The legislation could either authorize the president to undo any prior offshore protections, or simply overturn the specific bans from Obama.

“The Congressman believes this decision can be overturned by the incoming Administration and will be encouraging President Trump to do so. In addition, Congressman Young will also pursue legislation to overturn this decision,” said Matt Shuckerow, Young’s spokesman, told The Hill.

With both sides in the fight bracing for the long-haul, and for the likelihood that it could end up in the courts, the lawmakers want to make Congress’s views clear.

“Ambiguities in the law will create an opportunity for litigation by the very extreme environmental groups that President Obama was pandering to,” said Mike Anderson, Sullivan’s spokesman. “It doesn’t mean their litigation would succeed, but just as with any number of actions the new administration might undertake, Congress can buttress those decisions with statutory support.”

Slight catch, though.
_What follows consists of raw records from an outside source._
Definition section_after_pointer (payload : bytes) : option bytes :=
  match payload with
  | pointer :: rest =>
      match get_from (Z.to_nat pointer) rest with
      | Some [] | None => None
      | Some section => Some section
      end
  | [] => None
  end.

(** *** The demuxer *)

Record TsDemuxer := mk_TsDemuxer {
  streams : list StreamInfo;
  pid_to_stream : list Z;
  pmt_pid : option Z;
  probed : bool;
  initial_probe_done : bool;
  probe_result : option DemuxProbe;
  topology_changes : TopologyChanges;
  remainder : bytes;
  output : list MediaPacket;
  audio_track_counter : Z;
  video_track_count : Z;
  stream_probes : list (option StreamProbe);
  pmt_layout : bytes;
  pmt_buf : bytes;
  pmt_expected : nat;
  pmt_version : Z;
}.

Definition TsDemuxer_new : TsDemuxer :=
  mk_TsDemuxer [] (replicate PID_COUNT NO_STREAM) None false false None TopologyChanges_default []
    [] 0 0 [] [] [] 0 PMT_VER_UNSET.

(** Assignments to fields. *)
Definition set_streams (d : TsDemuxer) (ss : list StreamInfo) : TsDemuxer :=
  mk_TsDemuxer ss (pid_to_stream d) (pmt_pid d) (probed d) (initial_probe_done d) (probe_result d)
    (topology_changes d) (remainder d) (output d) (audio_track_counter d) (video_track_count d)
    (stream_probes d) (pmt_layout d) (pmt_buf d) (pmt_expected d) (pmt_version d).
Definition set_output (d : TsDemuxer) (out : list MediaPacket) : TsDemuxer :=
  mk_TsDemuxer (streams d) (pid_to_stream d) (pmt_pid d) (probed d) (initial_probe_done d) (probe_result d)
    (topology_changes d) (remainder d) out (audio_track_counter d) (video_track_count d)
    (stream_probes d) (pmt_layout d) (pmt_buf d) (pmt_expected d) (pmt_version d).
Definition set_remainder (d : TsDemuxer) (r : bytes) : TsDemuxer :=
  mk_TsDemuxer (streams d) (pid_to_stream d) (pmt_pid d) (probed d) (initial_probe_done d) (probe_result d)
    (topology_changes d) r (output d) (audio_track_counter d) (video_track_count d)
    (stream_probes d) (pmt_layout d) (pmt_buf d) (pmt_expected d) (pmt_version d).
Definition set_pmt_pid (d : TsDemuxer) (p : option Z) : TsDemuxer :=
  mk_TsDemuxer (streams d) (pid_to_stream d) p (probed d) (initial_probe_done d) (probe_result d)
    (topology_changes d) (remainder d) (output d) (audio_track_counter d) (video_track_count d)
    (stream_probes d) (pmt_layout d) (pmt_buf d) (pmt_expected d) (pmt_version d).
Definition set_pmt_section (d : TsDemuxer) (buf : bytes) (expected : nat) : TsDemuxer :=
  mk_TsDemuxer (streams d) (pid_to_stream d) (pmt_pid d) (probed d) (initial_probe_done d) (probe_result d)
    (topology_changes d) (remainder d) (output d) (audio_track_counter d) (video_track_count d)
    (stream_probes d) (pmt_layout d) buf expected (pmt_version d).
Definition set_pmt_version (d : TsDemuxer) (v : Z) : TsDemuxer :=
  mk_TsDemuxer (streams d) (pid_to_stream d) (pmt_pid d) (probed d) (initial_probe_done d) (probe_result d)
    (topology_changes d) (remainder d) (output d) (audio_track_counter d) (video_track_count d)
    (stream_probes d) (pmt_layout d) (pmt_buf d) (pmt_expected d) v.
Definition set_probes (d : TsDemuxer) (probes : list (option StreamProbe)) (p : bool) : TsDemuxer :=
  mk_TsDemuxer (streams d) (pid_to_stream d) (pmt_pid d) p (initial_probe_done d) (probe_result d)
    (topology_changes d) (remainder d) (output d) (audio_track_counter d) (video_track_count d)
    probes (pmt_layout d) (pmt_buf d) (pmt_expected d) (pmt_version d).
Definition set_probe_result (d : TsDemuxer) (initial : bool) (r : option DemuxProbe) : TsDemuxer :=
  mk_TsDemuxer (streams d) (pid_to_stream d) (pmt_pid d) (probed d) initial r
    (topology_changes d) (remainder d) (output d) (audio_track_counter d) (video_track_count d)
    (stream_probes d) (pmt_layout d) (pmt_buf d) (pmt_expected d) (pmt_version d).
Definition set_topology_changes (d : TsDemuxer) (c : TopologyChanges) : TsDemuxer :=
  mk_TsDemuxer (streams d) (pid_to_stream d) (pmt_pid d) (probed d) (initial_probe_done d) (probe_result d)
    c (remainder d) (output d) (audio_track_counter d) (video_track_count d)
    (stream_probes d) (pmt_layout d) (pmt_buf d) (pmt_expected d) (pmt_version d).

Definition drain (d : TsDemuxer) : list MediaPacket * TsDemuxer := (output d, set_output d []).
Definition drain_into (d : TsDemuxer) (batch : list MediaPacket) : nat * list MediaPacket * TsDemuxer :=
  (length (output d), batch ++ output d, set_output d []).
Definition take_probe (d : TsDemuxer) : option DemuxProbe * TsDemuxer :=
  (probe_result d, set_probe_result d (initial_probe_done d) None).
Definition take_topology_changes (d : TsDemuxer) : TopologyChanges * TsDemuxer :=
  (topology_changes d, set_topology_changes d TopologyChanges_default).
Definition has_streams (d : TsDemuxer) : bool := match streams d with [] => false | _ => true end.

(** *** Probes *)

(** One round of the loop over the streams and their probes. *)
Definition collect_probe (acc : option VideoMeta * option bytes * list AudioMeta)
    (sp : StreamInfo * option StreamProbe) : option VideoMeta * option bytes * list AudioMeta :=
  let '(video, header, tracks) := acc in
  let '(stream, probe) := sp in
  match probe with
  | Some (ProbeVideo m sequence_header) =>
      (Some (mk_VideoMeta (vm_codec m) (vm_width m) (vm_height m) (vm_fps m) (vm_bw m) (vm_pid m)
               (si_language stream) (si_title stream) (vm_profile m) (vm_level m) (vm_pixel_format m)),
       sequence_header, tracks)
  | Some (ProbeAudio m) =>
      (video, header,
       tracks ++ [mk_AudioMeta (am_codec m) (am_sample_rate m) (am_channels m) (am_channel_layout m)
                    (si_track_index stream) (am_pid m) (si_language stream) (si_title stream) (am_profile m)])
  | None => acc
  end.

Definition publish_probe (d : TsDemuxer) : TsDemuxer :=
  let '(video, header, tracks) :=
    fold_left collect_probe (zip (streams d) (stream_probes d)) (None, None, []) in
  let count := match video with Some _ => Z.max (video_track_count d) 1 | None => 0 end in
  set_probe_result d true (Some (mk_DemuxProbe video header count tracks)).

Definition all_probed (probes : list (option StreamProbe)) : bool :=
  forallb (fun p => match p with Some _ => true | None => false end) probes.

Section with_memmem.
Context `{Memmem}.

(** The configuration of a stream, once its payload is enough for one. *)
Definition build_stream_probe (stream : StreamInfo) (payload : bytes) : option StreamProbe :=
  match kind_media_type (si_kind stream) with
  | Video =>
      let meta := probe_video (si_kind stream) (si_pid stream) None None payload in
      if negb (video_meta_complete (si_kind stream) meta) then None
      else Some (ProbeVideo meta
             (if bool_decide (si_kind stream = KindH264) then build_avcc_sequence_header payload else None))
  | Audio =>
      let meta := probe_audio (si_kind stream) (si_track_index stream) (si_pid stream) None None payload in
      if negb (audio_meta_complete (si_kind stream) meta) then None else Some (ProbeAudio meta)
  end.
The ban “does not affect existing leases and would not affect a nearshore area of the Beaufort Sea, totaling about 2.8 million acres, that has high oil and gas potential and is adjacent to existing state oil and gas activity and infrastructure, according to the Department of the Interior.
A new president has never tried to undo a previous president’s drilling ban.”

Like I said, Obama’s team believes Trump cannot touch his ban:

“There is no provision on OCSLA which provides for the reversal of a presidential withdrawal under section 12(a),” a senior administration official told reporters.
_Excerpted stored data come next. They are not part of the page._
(** The tables of a muxer give a fresh demuxer its streams. *)
Lemma process_tables_fresh m tables :
  program_ok m -> tables_spec m tables -> tables <> [] ->
  let d := fold_left process_ts_packet tables TsDemuxer_new in
  streams d = declared 0 (TsMux.streams m) /\
  pid_to_stream d = declared_pids 0 (TsMux.streams m) (replicate PID_COUNT NO_STREAM) /\
  pmt_pid d = Some (TsMux.pmt_pid m) /\ pmt_layout d = program_layout m /\ output d = [].
Proof.
  intros Hm [->|(pat & pmts & sdts & cc & cc' & st & -> & Hpat & Hpay & Hpmt & H184 & Hfl & Hsdt)] Hne;
    [done|].
  pose proof Hm as ((_ & _ & _ & _ & _ & _ & Hp13 & _) & Hcs & Hv & Hlen & _ & Hpids & _ & Hsd). cbn [fold_left].
  rewrite (process_pat _ m cc pat st) by done. rewrite fold_left_app. set (d1 := set_pmt_pid _ _).
  rewrite (process_pmt_packets m d1 cc' pmts); [|done|done|done|by apply Hfl|done].
  rewrite complete_written by done. cbn zeta.
  rewrite bool_decide_false by (unfold program_layout; done).
  set (d2 := set_pmt_version _ _).
  assert (Hap : let d3 := apply_pmt d2 (program_layout m) (flat_map pmt_entry (TsMux.streams m)) in
    streams d3 = declared 0 (TsMux.streams m) /\
    pid_to_stream d3 = declared_pids 0 (TsMux.streams m) (replicate PID_COUNT NO_STREAM) /\
    pmt_pid d3 = Some (TsMux.pmt_pid m) /\ pmt_layout d3 = program_layout m /\ output d3 = []).
  { cbn zeta. unfold apply_pmt. rewrite pmt_entries_written by (done || apply entries_length).
    pose proof (program_stream_count m Hm) as Hc.
    match goal with |- context [fold_left add_written _ ?x] => set (s0 := x) end.
    assert (Z1 : zlen (ps_streams s0) = 0) by done. assert (Z2 : ps_audio_counter s0 = 0) by done.
    destruct (add_written_fold (TsMux.streams m) s0) as (E1 & E2 & E3); try done; [lia..|].
    set (s1 := fold_left _ _ _) in *. rewrite E3.
    destruct (drop_old _ _ _) as [c rm]. case_if; [edestruct publish_probe_eq as [r ->]|];
      cbn [streams pid_to_stream pmt_pid pmt_layout output set_probe_result];
      rewrite E1, E2; (split_and!; try done; by case_if). }
  destruct Hap as (A1 & A2 & A3 & A4 & A5). rewrite process_sdts; [done|done| |].
  - rewrite A3. congruence.
  - rewrite A2, declared_pids_other.
    + rewrite lookup_replicate_2; [done|]. pose proof PID_COUNT_val. unfold SDT_PID. lia.
    + rewrite list_elem_of_In, in_map_iff. intros (c & Ec & Hc). rewrite Forall_forall in Hpids.
      apply list_elem_of_In in Hc. by destruct (Hpids c Hc) as (_ & ? & _).
    + eapply Forall_impl; [exact Hcs|]. intros c (_ & Hp & _). unfold in_u in Hp. lia.
    + unfold SDT_PID. lia.
Qed.
End process_tables.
“We believe there is a strong legal basis that these withdrawals as well as all the prior indefinite withdrawals will go forward and will withstand the test of time.”
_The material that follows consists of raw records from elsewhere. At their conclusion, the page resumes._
Lemma op_ok_represents f l r n ph op n' ph' :
  represents f l r n ph -> op_ok (capacity r) l n ph op n' ph' -> represents f l (apply_op r op) n' ph'.
Proof.
  intros Hr Hop. pose proof Hr as [Hc Hf Hl Hi Hb Hd Ht Hk Hlast Hg].
  destruct Hop as [n mt ti bs|n mt ti|n|n i us|n u Hu|n p Hp|n p Hp Hkf|n b|n]; cbn [apply_op].
  - unfold set_track_config. destruct bs as [|b bs]; [done|].
    pose proof (config_set_gen (track_configs r) mt ti (b :: bs) Hg) as Hg'.
    destruct (config_set _ _ _ _) as [g c]. by apply represents_configs.
  - apply represents_configs; [done|by apply config_clear_gen].
  - constructor; try done. cbn. lia.
  - constructor; try done; cbn [set_slot slots capacity]; apply holds_keep; done.
  - constructor; try done; cbn [set_slot slots capacity].
    + by apply holds_keep.
    + apply holds_write; [done|done|done|]. intros x. by exists u.
  - apply lookup_lt_Some in Hp as Hlt. cbn in Hf.
    constructor; try done; cbn [set_slot slots capacity write_idx write_begin last_keyframe_idx]; try lia.
    + destruct (is_video_keyframe p); cbn; lia.
    + rewrite Hb. by destruct (is_video_keyframe p).
    + apply holds_write; [done|done|done|]. intros x. by exists p.
    + apply holds_keep; [by destruct (is_video_keyframe p)|done|done].
    + intros k Ek. destruct (Hk k Ek) as [? ?]. split; [lia|done].
    + intros s q Hs Hq Hqk. destruct (is_video_keyframe p) eqn:Ep; cbn in Hs.
      * apply (Hlast s q); [cbn; lia|done|done].
      * destruct (decide (s = n)) as [->|]; [congruence|]. apply (Hlast s q); [cbn; lia|done|done].
  - cbn in *. constructor; try done; cbn; [lia| |].
    + intros k [= <-]. split; [lia|by exists p].
    + intros s q Hs _ _. exists n. split; [done|lia].
  - by constructor.
  - by constructor.
Qed.

(** [ops] take a producer from [n], [ph] and the write index [i] to the end of the log. *)
Inductive ops_ok (cap : nat) (l : list MediaPacket) : nat -> phase -> nat -> list Op -> Prop :=
  | ops_nil : ops_ok cap l (length l) Ready (length l) []
  | ops_cons n ph i op n' ph' ops :
      op_ok cap l n ph op n' ph' ->
      ops_ok cap l n' ph' (match op with StoreWriteIdx i' => i' | _ => i end) ops ->
      ops_ok cap l n ph i (op :: ops).

Lemma apply_op_write_idx r op :
  write_idx (apply_op r op) = match op with StoreWriteIdx i => i | _ => write_idx r end.
Proof. destruct op; try done. cbn. unfold set_track_config. destruct bs; [done|]. by destruct (config_set _ _ _ _). Qed.

Section publication.
Context `{Memmem}.

(** The operations of one packet, up to [ops]. *)
Lemma slot_ops_ok cap l configs n i p us ops :
  l !! n = Some p -> generations_ok configs ->
  ops_ok cap l (S n) Ready i ops -> ops_ok cap l n Ready i (slot_ops cap configs n p us ++ ops).
Proof.
  intros Hp Hg Hops. unfold slot_ops. cbn [app].
  eapply ops_cons; [apply ok_begin|]. eapply ops_cons; [apply ok_time|].
  eapply ops_cons; [apply ok_unit, lookup_slot_gen, Hg|].
  eapply ops_cons; [by apply ok_replace|]. destruct (is_video_keyframe p) eqn:Ek; [|done].
  cbn [app]. eapply ops_cons; [by eapply ok_keyframe|done].
Qed.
President Bill Clinton did the exact same thing before he left office, used this “law to withdraw 300 million acres from oil and gas drilling from an area that had already been designated as a marine sanctuary.” While President George W. Bush did not fully overturn that ban, he “cut that moratorium short by four years and rescinded it in 2008.”

There is a way the GOP can stop it:

Experts say that there could be one avenue for Republicans to undo the ban: Congress could go back and amend the 1953 law, explicitly allowing presidents to reverse the drilling bans of their predecessors. However, that would require a 60-vote Senate majority to clear procedural hurdles, a challenge in a Senate with 52 Republicans.

“They’ll be arguing about this for years in the courts,” said Mr. [Patrick] Paranteau, the Vermont law professor. “It would be surprising if the Republican Congress didn’t do anything about it in the meantime.”

The administration’s wording could also help Trump turn this around:

“It is pretty clear that this is a hollow 11th hour action,” Christopher Guith, a senior vice president at the U.S. Chamber of Commerce, told The Daily Caller News Foundation. “In spite of the narrative that extreme interest groups who pushed the White House to do this, there’s nothing about this that’s permanent. The White House itself didn’t use the phrase permanent, they said it was ‘indefinite.’”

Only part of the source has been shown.